For this very reason, we need to reevaluate our finances and adjust the way we normally deal with our money. This may mean adjusting your budgeting style or pausing some of your finance goals.
Some changes are inevitable as we are naturally spending less as we all spend more time working and staying at home. Some of these ideas may not be so obvious though. Here are some positive budget changes you should make during the Coronavirus outbreak.
Budget Style Changes During the Coronavirus
Before we begin, let’s make one thing clear. Continue to create a monthly budget. Don’t give up if you just started budgeting. This is the time to really dig in and start understanding your finances. If you haven’t started budgeting, read this article on how to start a zero-based budget.
Basic Budgeting Changes
- Make a bare-bones budget. Calculate your basic expenses to survive including food, shelter, utilities, transportation, and basic personal and household items. You may not need to resort to using it, but it’s a good idea to have it ready sitting in the wings just in case. It’s easier to create a bares bones budget when you’re not stressed out trying to make things work.
Debt Payoff Changes
- Pause extra debt payments and your debt snowball. Just pay the minimum payments right now. Save the extra payments in your emergency fund or use it for basic budget expenses if you need to. When this is all over, you can throw what you have saved towards your debt.
- Stop saving in sinking funds which are smaller saving buckets for upcoming known expenses. Sinking funds are targeted savings set aside for items like holidays, birthdays, car or house repairs, or vacations. Focus all of your saving efforts towards your emergency fund. When things settle down, you can redistribute the savings back into your sinking funds if you didn’t have to tap into your emergency fund.
- Beef up your emergency fund to at least 6 months of living expenses. This pandemic is taking a toll on the economy. Prepare for the worse. It’s better to be safe than sorry.
- Don’t be afraid to use your sinking funds or your emergency fund. Only resort to this if you have already cut your expenses to the bare minimum.
- Don’t make any big purchases if you don’t really need it. You don’t know what the future holds for you and your family. You’ll see tons of deals right now. Businesses are desperate to make a sale. Before you purchase something, ask yourself if this is an absolute necessity or just a “nice-to-have.” Don’t worry. There will be tons of opportunities and sales after this is all over.
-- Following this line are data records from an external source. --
(* ===== verification/Services.v ===== *)
(** * The buffer producer of a layer, and the table of all services

    [nns/hosbinder/IHOSBinderDriver.cpp]: a program sends parcels to the queue of a layer: it
    hands over its buffers, takes a free one to draw into and queues it when the picture is
    done.  Then the functions every class registers, and [service::init] of
    [hle/service.cpp]. *)
From stdpp Require Import strings.
From S2P Require Import Prelude BitUtils Core Machine Memory HandleManager MemoryMapper Thread Display.
From S2P Require Import KernelState Scheduler Ipc SmService Gpu ServiceBase NnServices.
#[global] Open Scope Z_scope.

Module Transaction.
Definition REQUEST_BUFFER : Z := 0x1.
Definition DEQUEUE_BUFFER : Z := 0x3.
Definition QUEUE_BUFFER : Z := 0x7.
Definition CONNECT : Z := 0xA.
Definition SET_PREALLOCATED_BUFFER : Z := 0xE.
End Transaction.

Module IHOSBinderDriver.
Section Binder.
Context {Mem : Type} `{GuestMemory Mem}.

(** [debug::dumpMem]: the lines of 16 bytes around a region are read with
    [mem::inspect]. *)
Definition inspect8 (addr : Z) : K Mem Z := askMemory (mread 1 (u64 addr)).
Fixpoint inspectBytes (n : nat) (addr : Z) : K Mem unit :=
  match n with
  | O => mret tt
  | S n => _ ← inspect8 addr; inspectBytes n (addr + 1)
  end.
Definition dumpMem (addr size : Z) : K Mem unit :=
  let startAddr := Z.ldiff addr 0xF in
  let endAddr := Z.ldiff (u64 (addr + size + 0xF)) 0xF in
  inspectBytes (Z.to_nat (endAddr - startAddr)) startAddr.

(** A function of the queue with an id. *)
Definition onQueue {A} (id : Z) (f : BufferQueue.t -> result (A * BufferQueue.t)) : K Mem A :=
  onDisplays (DisplayManager.updateQueue id f).

(** Where the data of the incoming parcel begins, and a word of it. *)
Definition parcel (addrIn : Z) : Z := addrIn + 0x10 + 0x50.
Definition word (addrIn off : Z) : K Mem Z := read32 (parcel addrIn + off).

(** The parcel that goes back: its header and its data, word after word. *)
Definition writeParcel (addrOut dataSize objectsOffset : Z) (data : list Z) : K Mem unit :=
  writeWords ([dataSize; 0x10; 0x0; objectsOffset] ++ data) addrOut.

Definition zeros (n : nat) : list Z := replicate n 0.

Definition REQUEST_BUFFER (id addrIn addrOut : Z) : K Mem unit :=
  slot ← word addrIn 0x0;
  _ ← (onQueue id (fun q => b ← BufferQueue.requestBuffer slot q; Ok (b, q)) : K Mem IGBPBuffer);
  writeParcel addrOut (0x4 + 0x4 + 0x4 + 0x16C + 0x4) (0x10 + 0x4 + 0x4 + 0x4 + 0x16C + 0x4)
    ([1; 0x16C; 0] ++ zeros (0x16C / 4) ++ [0]).

Definition DEQUEUE_BUFFER (id addrIn addrOut : Z) : K Mem unit :=
  _ ← word addrIn 0x0;
  _ ← word addrIn 0x4;
  _ ← word addrIn 0x8;
  _ ← word addrIn 0xC;
  _ ← word addrIn 0x10;
  slot ← (onQueue id BufferQueue.dequeueBuffer : K Mem Z);
  writeParcel addrOut (0x4 + 0x2C + 0x4) (0x10 + 0x4 + 0x2C + 0x4) ([slot] ++ zeros 11 ++ [0]).

Definition QUEUE_BUFFER (id addrIn addrOut : Z) : K Mem unit :=
  slot ← word addrIn 0x0;
  _ ← read64 (parcel addrIn + 0x4 + 0x0);
  _ ← read8 (parcel addrIn + 0x4 + 0x8);
  _ ← word addrIn (0x4 + 0xC);
  _ ← word addrIn (0x4 + 0x10);
  _ ← word addrIn (0x4 + 0x14);
  _ ← word addrIn (0x4 + 0x18);
  _ ← word addrIn (0x4 + 0x1C);
  _ ← word addrIn (0x4 + 0x20);
  (onQueue id (fun q => q ← BufferQueue.queueBuffer slot q; Ok (tt, q)) : K Mem unit);;
  writeParcel addrOut (0x16C + 0x4) (0x10 + 0x4 + 0x4 + 0x4 + 0x16C + 0x4)
    (zeros (0x16C / 4) ++ [0]).

Definition CONNECT (addrOut : Z) : K Mem unit :=
  writeParcel addrOut (0x10 + 0x4) (0x10 + 0x10 + 0x4) [1280; 720; 0; 0; 0].

Definition SET_PREALLOCATED_BUFFER (id addrIn : Z) : K Mem unit :=
  slot ← word addrIn 0x0;
  _ ← word addrIn 0x4;
  _ ← word addrIn 0x8;
  _ ← word addrIn 0xC;
  magic ← word addrIn (0x10 + 0x0);
  width ← word addrIn (0x10 + 0x4);
  height ← word addrIn (0x10 + 0x8);
  stride ← word addrIn (0x10 + 0xC);
  format ← word addrIn (0x10 + 0x10);
  usage ← word addrIn (0x10 + 0x14);
  index ← word addrIn (0x10 + 0x1C);
  gpuBufferId ← word addrIn (0x10 + 0x2C);
  nvmapHandle ← word addrIn (0x10 + 0x74);
  offset ← word addrIn (0x10 + 0x78);
  onQueue id (fun q => Ok (tt, BufferQueue.setPreallocatedBuffer slot
    (mkIGBPBuffer magic width height stride format usage index gpuBufferId nvmapHandle offset) q)).

(** The [switch]: whether the transaction is known, after its effect. *)
Definition transact (transaction id addrIn addrOut : Z) : K Mem bool :=
  if transaction =? Transaction.REQUEST_BUFFER then REQUEST_BUFFER id addrIn addrOut;; mret true
  else if transaction =? Transaction.DEQUEUE_BUFFER then DEQUEUE_BUFFER id addrIn addrOut;; mret true
  else if transaction =? Transaction.QUEUE_BUFFER then QUEUE_BUFFER id addrIn addrOut;; mret true
  else if transaction =? Transaction.CONNECT then CONNECT addrOut;; mret true
  else if transaction =? Transaction.SET_PREALLOCATED_BUFFER then
    SET_PREALLOCATED_BUFFER id addrIn;; mret true
  else mret false.

(** The id of the queue is an [int32_t] that is widened to [uint64_t]. *)
Definition TransactParcelAuto : ServiceFunc Mem := fun info reply =>
  args ← (needArgs 12 info : K Mem (list Z));
  send ← (INvDrvServices.front (sendDescriptors info) : K Mem RegularDescriptor);
  recv ← (INvDrvServices.front (recvDescriptors info) : K Mem RegularDescriptor);
  let id := u64 (to_signed 32 (member 0 4 args)) in
  dumpMem (regularAddress send) (regularSize send);;
  _ ← (onQueue id (fun q => Ok (tt, q)) : K Mem unit);
  known ← transact (member 4 4 args) id (regularAddress send) (regularAddress recv);
  mret (if known : bool then ERR_SUCCESS else 1, reply).

Definition TransactParcel : ServiceFunc Mem := TransactParcelAuto.

Definition AdjustRefcount : ServiceFunc Mem := fun info reply =>
  _ ← (needArgs 12 info : K Mem (list Z)); mret (ERR_SUCCESS, reply).

Definition GetNativeHandle : ServiceFunc Mem := fun info reply =>
  _ ← (needArgs 8 info : K Mem (list Z)); mret (ERR_SUCCESS, copyHandle 0x4321 reply).

Definition functions : list (FunctionEntry Mem) :=
  [entry 0 TransactParcel "TransactParcel";
   entry 1 AdjustRefcount "AdjustRefcount";
   entry 2 GetNativeHandle "GetNativeHandle";
   entry 3 TransactParcelAuto "TransactParcelAuto"].
End Binder.
End IHOSBinderDriver.

Section Tables.
Context {Mem : Type} `{GuestMemory Mem} `{PageAdmin Mem} `{GpuHost} `{ServiceHost}.

Definition functionsOf (c : ServiceClass) : list (FunctionEntry Mem) :=
  match c with
  | SmService => sm_functions
  | IAccountServiceForApplication => IAccountServiceForApplication.functions
  | IManagerForApplication => IManagerForApplication.functions
  | INotifier => INotifier.functions
  | IProfile => IProfile.functions
  | IAllSystemAppletProxiesService => IAllSystemAppletProxiesService.functions
  | IApplicationFunctions => IApplicationFunctions.functions
  | IApplicationProxy => IApplicationProxy.functions
  | IApplicationProxyService => IApplicationProxyService.functions
  | IAudioController => IAudioController.functions
  | ICommonStateGetter => ICommonStateGetter.functions
  | IDebugFunctions => IDebugFunctions.functions
  | IDisplayController => IDisplayController.functions
  | ILibraryAppletCreator => ILibraryAppletCreator.functions
  | ILibraryAppletProxy => ILibraryAppletProxy.functions
  | IProcessWindingController => IProcessWindingController.functions
  | ISelfController => ISelfController.functions
  | am_IStorage => am_IStorage.functions
  | IStorageAccessor => IStorageAccessor.functions
  | IWindowController => IWindowController.functions
  | IAddOnContentManager => IAddOnContentManager.functions
  | IManager => IManager.functions
  | ISession => ISession.functions
  | IFileSystemProxy => IFileSystemProxy.functions
  | fssrv_IStorage => fssrv_IStorage.functions
  | IAppletResource => IAppletResource.functions
  | IHidServer => IHidServer.functions
  | ILogService => ILogService.functions
  | ILogger => ILogger.functions
  | IGeneralService => IGeneralService.functions
  | nifm_IStaticService => nifm_IStaticService.functions
  | IParentalControlServiceFactory => IParentalControlServiceFactory.functions
  | ISettingsServer => ISettingsServer.functions
  | timesrv_IStaticService => timesrv_IStaticService.functions
  | ISteadyClock => ISteadyClock.functions
  | ISystemClock => ISystemClock.functions
  | ITimeZoneService => ITimeZoneService.functions
  | IApplicationDisplayService => IApplicationDisplayService.functions
  | IApplicationRootService => IApplicationRootService.functions
  | IManagerDisplayService => IManagerDisplayService.functions
  | IManagerRootService => IManagerRootService.functions
  | ISystemDisplayService => ISystemDisplayService.functions
  | ISystemRootService => ISystemRootService.functions
  | IHOSBinderDriver => IHOSBinderDriver.functions
  | INvDrvServices => INvDrvServices.functions
  end.

(** The interface the dispatcher of [Ipc] asks for. *)
#[global] Instance allServices : Services Mem := {
  mFunctions i := match classOf i with Some c => functionsOf c | None => [] end;
}.
End Tables.

(** The names a constructor passes to [addService]. *)
Definition serviceNames (c : ServiceClass) : list string :=
  match c with
  | IAccountServiceForApplication => ["acc:u0"]
  | IAllSystemAppletProxiesService => ["appletAE"]
  | IApplicationProxyService => ["appletOE"]
  | IAddOnContentManager => ["aoc:u"]
  | IManager => ["apm"]
  | IFileSystemProxy => ["fsp-srv"]
  | IHidServer => ["hid"]
  | ILogService => ["lm"]
  | nifm_IStaticService => ["nifm:u"; "nifm:a"; "nifm:s"]
  | IParentalControlServiceFactory => ["pctl"; "pctl:a"; "pctl:s"; "pctl:r"]
  | ISettingsServer => ["set"]
  | timesrv_IStaticService => ["time:u"]
  | IApplicationRootService => ["vi:u"]
  | IManagerRootService => ["vi:m"]
  | ISystemRootService => ["vi:s"]
  | INvDrvServices => ["nvdrv"; "nvdrv:a"; "nvdrv:s"; "nvdrv:t"]
  | _ => []
  end.

Section Init.
Context {Mem : Type}.

(** [new C()] of a class that registers itself. *)
Fixpoint addServices (c : ServiceClass) (names : list string) : K Mem unit :=
  match names with
  | [] => mret tt
  | name :: names => registerService name (interfaceOf c);; addServices c names
  end.

Fixpoint newModules (l : list ServiceClass) : K Mem unit :=
  match l with
  | [] => mret tt
  | c :: l => addServices c (serviceNames c);; newModules l
  end.

(** The modules of [service::init] after the service manager, in order. *)
Definition modules : list ServiceClass :=
  [IManager; IApplicationProxyService; IAllSystemAppletProxiesService; IAddOnContentManager; IAccountServiceForApplication; IParentalControlServiceFactory; ILogService; ISettingsServer; timesrv_IStaticService; IFileSystemProxy; IHidServer; INvDrvServices; IManagerRootService; ISystemRootService; IApplicationRootService; nifm_IStaticService].

Definition service_init : K Mem unit := sm_init (interfaceOf SmService);; newModules modules.
End Init.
- Don’t stock up on products for more than a month. Right now, focus on buying what you need to get by for a month at most. Depending on where you live, cleaning and personal hygiene products may be in short supply or priced higher than usual.
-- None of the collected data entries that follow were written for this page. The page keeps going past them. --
(** ** The run loop *)

Section Resume.
Context {Mem : Type} `{GuestMemory Mem} `{PageAdmin Mem} `{HostMemory Mem} `{Services Mem}.
Context `{HostEnv} `{FrontEnd Mem} `{ShiftTarget} `{HostFloat}.
Context (m : Mem) (timer : Z) (k : KState) (c : Core).
Context (Hk : sched_inv k) (Hl : unlocked k) (Hi : core_id (coreNum c)) (Hc : wf_Core c).
Abbreviation St := (St m timer).
Let i := coreNum c.
Let cur := currentOf k i.

Lemma rescheduleLocked_eq c0 : coreNum c0 = i ->
  rescheduleLocked (St k c0) =
  let '(k', c') := reschedK i c0 (locked k) in Ok (tt, St (setLock false k') c').
Proof.
  intros En. unfold rescheduleLocked. run (lockScheduler_eq m timer k c0 Hl).
  assert (sched_wf (locked k)) as Hw by (apply sched_wf_setLock, Hk).
  assert (core_id (coreNum c0)) as Hi0 by by rewrite En.
  pose proof (rescheduleNoLock_eq m timer (locked k) c0 Hw Hi0) as E. rewrite En in E.
  destruct (reschedK i c0 (locked k)) as [k' c']. by run E.
Qed.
- Lower your personal and entertainment budget. If you’ve lost your job or have experienced a pay cut, then this definitely has to go. If you’re still working, it’s a good time to assess how much money you’ve been spending and possibly lower it. Most likely you’ll be spending less anyways since you’re stuck at home.
- Increase spending items for groceries, household items, or even utilities. You may need to spend more on grocery products as you’re forced to substitute with higher cost alternatives due to availability. You may also want to tip restaurants more than your usual for take-out orders to show your support.
- Don’t change your investment style, unless you’re forced to scale back due to a job loss. Don’t make any risky investment decisions unless you’re financially stable enough to handle losing your entire investment. Talk to a financial advisor who understands your long-term financial goals if you need more advice.
- Avoid dipping into your 401K or retirement funds. You’ll be faced with a 10% early withdrawal penalty if you’re under 59 ½ years old with most plans. On top of that, you’ll be responsible for paying normal income tax on the amount that you withdraw.
Final Thoughts on How to Change your Budget Style During the Coronavirus
Changing your personal budgeting style during the Coronavirus is a positive step in taking control over your finances. Be proactive and prepare yourself for the worse. This might mean altering your financial goals, pausing your debt snowball, saving more, or adjusting your spending habits. Don’t freak out. Adjusting your budget during the Coronavirus is only temporary. You can pick right back up where you left off when things get back to normal.